2:00 – 5:00 02:00-05:00
The topic shifts to hashing, defined on the slide as a technique where search time is independent of the number of items. The instructor explains the basic idea: using the key itself to find the memory address. He gives examples like phone numbers, roll numbers, or Aadhar cards. A diagram shows a list of keys on the left mapping to a table of buckets in the middle. He explains that a hash function converts a key into a smaller practical number to use as an index. He highlights the text 'access the element in O(1) time' with a red circle. He also points out 'overflow entries' in the diagram, showing how extra data is handled when a bucket is full. He draws a red arrow from a key to a bucket index, illustrating the direct mapping process. He mentions that the hash function must be modified so a great deal of space is not wasted.
5:00 – 8:50 05:00-08:50
The instructor formally defines the hash function as a conversion from a set of keys K to a set of memory locations L, written as H: K -> L. He explains that it maps a big number or string to a small integer. He then introduces 'Collision', explaining that two different keys K1 and K2 might yield the same hash address. He writes H(K1) and H(K2) on the board with arrows pointing to the same location L. He states that the technique to resolve this is called collision resolution. He draws a diagram showing n < m (keys less than locations) but notes collisions can still happen. He underlines the definition of collision on the slide. He explains that even if the number of keys is less than the number of locations, collisions are possible.

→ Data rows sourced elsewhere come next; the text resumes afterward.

(** An address of its own that leads somewhere is in one of the pages of the
    list, or in a channel. *)
Lemma solo_es plan q s own T S P va d : J s0 own0 (permitida page_phys plan) q s own T (S ++ P) ->
  (forall i sec va, en_plan plan i sec va -> forall p, 0 <= p < pags sec -> exists g, g ∈ P /\ g_va g = va + p * PAGE) ->
  (forall p, 0 <= p < USER_STACK_PAGES -> exists g, g ∈ S /\ g_va g = USER_STACK_TOP - (p + 1) * PAGE) ->
  compartida va = false -> destino (mem s) q va = Some d ->
  (exists g, g ∈ S ++ P /\ Vmm.pagina va = Vmm.pagina (g_va g) /\ d = g_marco g + va mod PAGE) \/
  (exists i, 0 <= i < MAX_CHANNEL_PAGES /\ Vmm.pagina va = Vmm.pagina (CHANNEL_VA_BASE + i * PAGE) /\ d = page_phys i + va mod PAGE).
Proof using Hpp.
  intros Hj HP HS Hc Hd. pose proof (j_L _ _ _ _ _ _ _ _ Hj) as HL. rewrite Forall_forall in HL.
  assert (G : forall g, g ∈ S ++ P -> Vmm.pagina va = Vmm.pagina (g_va g) -> d = g_marco g + va mod PAGE).
  { intros g Hg E. pose proof (pu_destino _ _ _ (HL g Hg) va E) as X. rewrite Hd in X. by injection X. }
  destruct (j_solo _ _ _ _ _ _ _ _ Hj va d Hc Hd) as [(i & sec & v & p & He & Hp & E)|[(p & Hp & E)|(i & Hi' & E & Ed)]].
  - left. destruct (HP i sec v He p Hp) as (g & Hg & Ev). rewrite <- Ev in E. exists g.
    assert (g ∈ S ++ P) by (apply elem_of_app; by right). split; [done|]. split; [done|by apply G].
  - left. destruct (HS p Hp) as (g & Hg & Ev). rewrite <- Ev in E. exists g.
    assert (g ∈ S ++ P) by (apply elem_of_app; by left). split; [done|]. split; [done|by apply G].
  - right. exists i. split; [done|]. split; [done|]. rewrite (mask_marco (page_phys i)) in Ed by (by apply Hpp). lia.
Qed.

Lemma admision_es prologo tam : Forall is_u8 prologo -> 0 <= tam < 2 ^ 64 ->
  (forall plan, inspect prologo tam = Ok plan -> cabe_imagen plan) ->
  cumple (fun w => vm w = s0 /\ Inv (fu w)) (admit_payload_desde ticks page_phys prologo tam)
    (fun a w => falla w /\ exists plan own L, inspect prologo tam = Ok plan /\ listo s0 own0 page_phys plan img a own L (vm w)) falla.
Proof using Fi Hi Hpp M0 W0.
  intros Hp Ht Hfin. unfold admit_payload_desde. destruct (inspect prologo tam) as [plan|e] eqn:Ei.
  2:{ apply cumple_rechaza. intros w [Ew _]. unfold falla. rewrite Ew. split; try done. by exists own0. }
  pose proof (plan_bueno_de prologo tam plan Hp Ht Ei) as Pb. pose proof (Hfin plan eq_refl) as Hc. clear Hfin.
  eapply cumple_bind; [exact (nuevo_bien plan)|]. intros q. cbv beta.
  eapply cumple_bind; [exact (lee_firmas_bien s0 own0 _ Inv plan img Pb Fi q [] [])|]. intros firmas. apply cumple_puro. intros ->.
  eapply cumple_bind; [apply (juzga_firma_bien s0 own0 _ Inv q [] [])|].
  { intros b f. unfold firmas_de, rango. case_if; [|done]. destruct (firmas_abrir _ _); [|done]. intros [= <- _]. by apply slice_u8. }
  intros o. apply cumple_puro. intros Ho.
  eapply cumple_bind; [exact (juzga_requisitos_bien s0 own0 _ Inv plan img Pb Fi q [] [])|]. intros [].
  eapply cumple_bind; [exact (lee_relocs_bien s0 own0 _ Inv plan img Pb Hi Fi q (firmas_de plan img))|]. intros [[m l] sf]. cbv beta iota.
  eapply cumple_pre; [intros w (H1 & H2); exact (conj H2 H1)|]. apply cumple_puro. intros [-> Hrh].
  eapply cumple_bind; [exact (secciones_bien s0 own0 _ Inv W0 plan img Pb Hc Hi Fi (permite_imagen plan) q (prestados m) sf)|]. intros c.
  apply cumple_ex. intros P. eapply cumple_pre; [intros w (H1 & H2 & H3 & H4); exact (conj (conj H2 (conj H3 H4)) H1)|].
  apply cumple_puro. intros (HP & Htb & Hent). pose proof (puestas_bajas s0 plan img Pb Hc (orden plan) P HP) as Hb.
  eapply cumple_bind; [exact (suelta_relocs_bien ticks s0 own0 _ Inv q P m)|]. intros [].
  case_if; [apply cumple_rechaza; intros w; apply (estado_falla s0 own0 _ Inv)|].
  case_if; [apply cumple_rechaza; intros w; apply (estado_falla s0 own0 _ Inv)|]. bdestr.
  eapply cumple_bind; [exact (pila_bien s0 own0 _ Inv W0 (permite_pila plan) q P Hb)|]. intros []. apply cumple_ex. intros S.
  eapply cumple_pre; [intros w (H1 & H2); exact (conj H2 H1)|]. apply cumple_puro. intros [HS1 HS2].
  eapply cumple_bind; [apply (canales_bien s0 own0 _ Inv W0 q _ (S ++ P) page_phys)|].
  { intros i Hi'. by destruct (Hpp i Hi') as [[_ ?] _]; lia. }
  { intros i Hi'. right; right. by exists i. }
  { apply Forall_app. split.
    - eapply Forall_impl; [exact HS2|]. intros g (p & Hp' & Hv & _). rewrite Hv. destruct (sitio_pila p Hp') as [A [_ B]]. done.
    - eapply Forall_impl; [exact Hb|]. intros g [A B]. split; [done|]. unfold USER_STACK_BOTTOM, USER_STACK_SIZE in B. lia. }
  intros []. eapply cumple_bind; [exact (pila_kernel_bien s0 own0 _ Inv q _ (S ++ P))|]. intros b. cbv beta.
  apply cumple_ret. intros w Hw. split; [by apply (estado_falla s0 own0 _ Inv) in Hw|]. exists plan. destruct Hw as [[own Hj] _].
  exists own, (S ++ P). split; [done|].
  assert (Enc : forall i sec va, en_plan plan i sec va -> i ∈ orden plan).
  { intros i sec va [Hs _]. rewrite (orden_perm plan), elem_of_seq. apply lookup_lt_Some in Hs. lia. }
  assert (HPne : P <> []).
  { destruct (pb_codigo plan Pb) as (sec & [i Hsec]%list_elem_of_lookup & _ & Hm). apply lookup_lt_Some in Hsec as Hlt.
    destruct (en_plan_de plan Pb Hc i Hlt) as (sec' & va & He). assert (sec' = sec) as -> by (destruct He as [E _]; congruence).
    destruct (proj1 HP i sec va (Enc i sec va He) He) as [HPp _].
    destruct (lugar_es plan (pb_aptas plan Pb) Hc i sec va He) as (_ & _ & _ & _ & B5 & _). unfold PAGE in B5.
    destruct (HPp 0 ltac:(lia)) as (g & Hg & _). intros ->. by apply not_elem_of_nil in Hg. }
  pose proof (j_T _ _ _ _ _ _ _ _ Hj) as HT. pose proof (j_nodup _ _ _ _ _ _ _ _ Hj) as HN. apply NoDup_app in HN as (_ & HN1 & HN2).
  assert (Hso : forall va d, compartida va = false -> destino (mem (vm w)) q va = Some d ->
    (exists g, g ∈ S ++ P /\ Vmm.pagina va = Vmm.pagina (g_va g) /\ d = g_marco g + va mod PAGE) \/
    (exists i, 0 <= i < MAX_CHANNEL_PAGES /\ Vmm.pagina va = Vmm.pagina (CHANNEL_VA_BASE + i * PAGE) /\ d = page_phys i + va mod PAGE)).
  { intros va d. apply (solo_es plan q (vm w) own _ S P va d Hj).
    - intros i sec v He p Hp'. destruct (proj1 (proj1 HP i sec v (Enc i sec v He) He) p Hp') as (g & Hg & Hv & _). by exists g.
    - intros p Hp'. destruct (HS1 p Hp') as (g & Hg & Hv & _). by exists g. }
  assert (HM : forall g, g ∈ S ++ P -> g_marco g ∈ g_marco <$> S ++ P) by (intros g Hg; by apply list_elem_of_fmap_2).
  split; cbn [ad_aspace ad_carga ad_firmante kstack_base].
  - split; [apply (j_wf _ _ _ _ _ _ _ _ Hj)|apply (j_q _ _ _ _ _ _ _ _ Hj)].
  - split; [done|]. intros g Hg. pose proof (j_L _ _ _ _ _ _ _ _ Hj) as HL. rewrite Forall_forall in HL.
    destruct (HT (g_marco g)) as (_ & A & B & C); [apply elem_of_app; right; by apply HM|]. split; [by apply HL|]. split; [done|]. split; [done|].
    by apply not_true_is_false.
  - exact Hso.
  - intros i sec va [He _] K. pose proof (pb_fichero plan Pb) as X. rewrite Forall_forall in X. apply X; [|done].
    by apply list_elem_of_lookup_2 in He.
  - intros i sec va He. destruct (proj1 HP i sec va (Enc i sec va He) He) as [A B]. split; [|done].
    intros p Hp'. destruct (A p Hp') as (g & Hg & Hcg). exists g. split; [apply elem_of_app; by right|done].
  - split; [by apply Htb|done].
  - intros p Hp'. destruct (HS1 p Hp') as (g & Hg & Hd). exists g. split; [apply elem_of_app; by left|done].
  - destruct Hent as [|(i & sec & A & B)]; [done|]. by exists i, sec.
  - done.
  - intros f Hf. destruct (HT f) as (_ & A & B & C); [apply elem_of_app; by left|]. split; [done|]. split; [done|].
    split; [by apply not_true_is_false|]. intros va d Hcv Hd. assert (Off : forall x, marco x -> (x + va mod PAGE) / PAGE * PAGE = x).
    { intros x [Hx _]. pose proof (Z.mod_pos_bound va PAGE ltac:(done)). unfold PAGE in *. lia. }
    destruct (Hso va d Hcv Hd) as [(g & Hg & _ & ->)|(i & Hi' & _ & ->)].
    + destruct (HT (g_marco g)) as (Mg & _); [apply elem_of_app; right; by apply HM|]. rewrite Off by done.
      intros <-. by apply (HN1 (g_marco g) Hf), HM.
    + destruct (Hpp i Hi') as [Mi Ui]. rewrite Off by done. by intros <-.
Qed.
End Admision.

The lecture effectively bridges the gap between traditional data structures and hashing. It starts by establishing the problem: search operations in structures like arrays and trees are not constant time. It then proposes hashing as the solution, offering O(1) access. The instructor details the mechanism of hash functions and the inevitable issue of collisions, setting the stage for learning how to handle them. This progression moves from problem identification to solution definition and finally to the specific challenges of the solution, providing a comprehensive overview of the hashing concept.